|The Brad and Bill Show|
Wall went to bat to save the Potash Corporation of Saskatchewan's (PCS) corporate ass after BHP Billiton tried a hostile take over late last year. Wall worked hard to convince Saskatchewan citizens that BHP was a foreign takeover of a Saskatchewan corporation despite the fact that the PCS headquarters along with CEO Bill Doyle was in Chicago. The provincial government pulled out all the stops to pressure the Harper government to scotch the deal and in the end Industry Minister,Tony Clement caved to pressure and did just that.
It was during the BHP dust-up that PCS made its famous "Pledge to Saskatchewan ." Doyle said that perhaps they had been remiss, he'd move back to Saskatoon and that a majority of the Board would live in the province, and that they would become better corporate citizens, more involved in the community, blah, blah blah...
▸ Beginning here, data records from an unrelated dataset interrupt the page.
(* ===== verification/TbInvariant.v ===== *)
(** * The invariant of the translation block cache

    [tb_inv R st]: [R] is the set of the blocks that are linked.  They and no
    others are in the lists of their pages and in the hash table; jumps and the
    jump cache lead to them only; a bitmap has
    a bit for every byte of code.  Invalidating a block takes it out of [R]. *)

From S2P Require Import Prelude Bitmap BitmapProofs SoftTlb QhtProofs TbPages TbCache TbLists TbPageLists TbJumps.

(** ** What parts of a block the parts of the invariant are about *)

Definition pg (tb : TranslationBlock) := (page_next tb, page_addr tb).
Definition jm (tb : TranslationBlock) := (code tb, jmp_target tb, jmp_list_head tb, jmp_list_next tb, jmp_dest tb).
(** What the hash table knows a block by. *)
Definition id (tb : TranslationBlock) := (code tb, Z.land (tb_cflags tb) CF_HASH_MASK, page_addr tb).

Lemma id_eq a b : id a = id b -> code a = code b /\ Z.land (tb_cflags a) CF_HASH_MASK = Z.land (tb_cflags b) CF_HASH_MASK /\ page_addr a = page_addr b.
Proof. unfold id. intros E. by injection E. Qed.

Lemma same_block_id a a' b b' : id a = id a' -> id b = id b' -> same_block a b = same_block a' b'.
Proof. intros (A1 & A2 & A3)%id_eq (B1 & B2 & B3)%id_eq. unfold same_block. by rewrite A1, A2, A3, B1, B2, B3. Qed.

Lemma hash_of_id a b p : id a = id b -> hash_of a p = hash_of b p.
Proof. intros (A1 & A2 & _)%id_eq. unfold hash_of. by rewrite A1, A2. Qed.

Definition invalid (tb : TranslationBlock) : TranslationBlock := with_cflags (Z.lor (tb_cflags tb) CF_INVALID) tb.

Lemma land_lor_other f g m : Z.land g m = 0 -> Z.land (Z.lor f g) m = Z.land f m.
Proof. intros E. by rewrite Z.land_lor_distr_l, E, Z.lor_0_r. Qed.

Lemma id_invalid tb : id (invalid tb) = id tb.
Proof. unfold id, invalid, with_cflags. cbn [code tb_cflags page_addr]. by rewrite land_lor_other. Qed.

Lemma nocache_invalid tb : cf_set (invalid tb) CF_NOCACHE = cf_set tb CF_NOCACHE.
Proof. unfold cf_set, invalid, with_cflags. cbn [tb_cflags]. by rewrite land_lor_other. Qed.

Lemma invalid_invalid tb : cf_set (invalid tb) CF_INVALID = true.
Proof.
  unfold cf_set, invalid, with_cflags. cbn [tb_cflags]. rewrite Z.land_lor_distr_l, Z.land_diag.
  destruct (Z.eqb_spec (Z.lor (Z.land (tb_cflags tb) CF_INVALID) CF_INVALID) 0) as [E|]; [|done].
  apply Z.lor_eq_0_iff in E as [_ E]. done.
Qed.

Section frames.
Context {T : Type} `{HashTable T}.
Implicit Types st : tb_state (T := T).

Lemma page_next_pg st st' : pg <$> tbs st' = pg <$> tbs st -> forall x, page_next_of st' x = page_next_of st x.
Proof.
  intros E x. apply (f_equal (lookup x.1)) in E. rewrite !lookup_fmap in E. unfold page_next_of.
  destruct (tbs st' !! x.1), (tbs st !! x.1); try done. cbn in *. unfold pg in E. injection E as E _. by rewrite E.
Qed.

Lemma entry_pg P st st' x i : pg <$> tbs st' = pg <$> tbs st -> entry P st' x i <-> entry P st x i.
Proof.
  intros E. apply (f_equal (lookup x.1)) in E. rewrite !lookup_fmap in E. unfold entry.
  destruct (tbs st' !! x.1) as [a|], (tbs st !! x.1) as [b|]; try done.
  cbn in E. unfold pg in E. injection E as _ E. split; intros (? & [= <-] & ?); [exists b|exists a]; by rewrite ?E in *.
Qed.

Lemma page_list_pg P c E st st' i l : pg <$> tbs st' = pg <$> tbs st -> l1_map st' = l1_map st -> page_list P c E st i l -> page_list P c E st' i l.
Proof.
  intros Et Em (H1 & H2 & H3). split; [|split; [done|]].
  - rewrite Em. eapply linked_frame; [exact H1|]. intros z _. by apply page_next_pg.
  - intros x. by rewrite (entry_pg P st st').
Qed.

Lemma pages_ok_pg P A c E st st' : pg <$> tbs st' = pg <$> tbs st -> l1_map st' = l1_map st -> pages_ok P A c E st -> pages_ok P A c E st'.
Proof.
  intros Et Em [H1 H2]. split; [by rewrite Em|]. intros i Hi. destruct (H2 i Hi) as [l Hl]. exists l. by eapply page_list_pg.
Qed.

Lemma jumps_jm st st' y d : jm <$> tbs st' = jm <$> tbs st -> jumps st' y d <-> jumps st y d.
Proof.
  intros E. apply (f_equal (lookup y.1)) in E. rewrite !lookup_fmap in E. unfold jumps.
  destruct (tbs st' !! y.1) as [a|], (tbs st !! y.1) as [b|]; try done.
  cbn in E. unfold jm in E. injection E as _ _ _ _ E. split; intros (? & [= <-] & ?); [exists b|exists a]; by rewrite ?E in *.
Qed.

Lemma jmp_next_jm st st' : jm <$> tbs st' = jm <$> tbs st -> forall x, jmp_next_of st' x = jmp_next_of st x.
Proof.
  intros E x. apply (f_equal (lookup x.1)) in E. rewrite !lookup_fmap in E. unfold jmp_next_of.
  destruct (tbs st' !! x.1), (tbs st !! x.1); try done. cbn in *. unfold jm in E. injection E as _ _ _ E _. by rewrite E.
Qed.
A few weeks ago Brad and Bill had a cozy media event where they patted each other on the back, praised each others work and reaffirmed that PCS was a true green Saskatchewan company.
Things however are not quite what they seem. When Doyle was first appointed to be the corporation's CEO he did move to Saskatoon. He built a large six bedroom house, with seven bathrooms and a wine cellar and multi-level terraces leading down to the South Saskatchewan River. A few years later he decamped to where the real PCS head office is located, Chicago. Better night life I'm told.
Now he has "moved back" to a 1000 square foot condo in a building attached to the Saskatoon Radission Hotel. PCS pays the taxes on the place and Doyle pays the rest which I guess means the condo fees, from the almost $10 million he get paid each year.
Apparently everyone is happy now. Brad Wall got some much needed political points. PCS got to keep on with its sweet royalty deal and the Saskatchewan people can go back to sleep.
I don't expect much more. I guess we'll see how the rest of the "pledge" all works over the next few months but I pretty much think, what we see is what we get.
The thing is, it took Toronto's Globe & Mail to tell me that.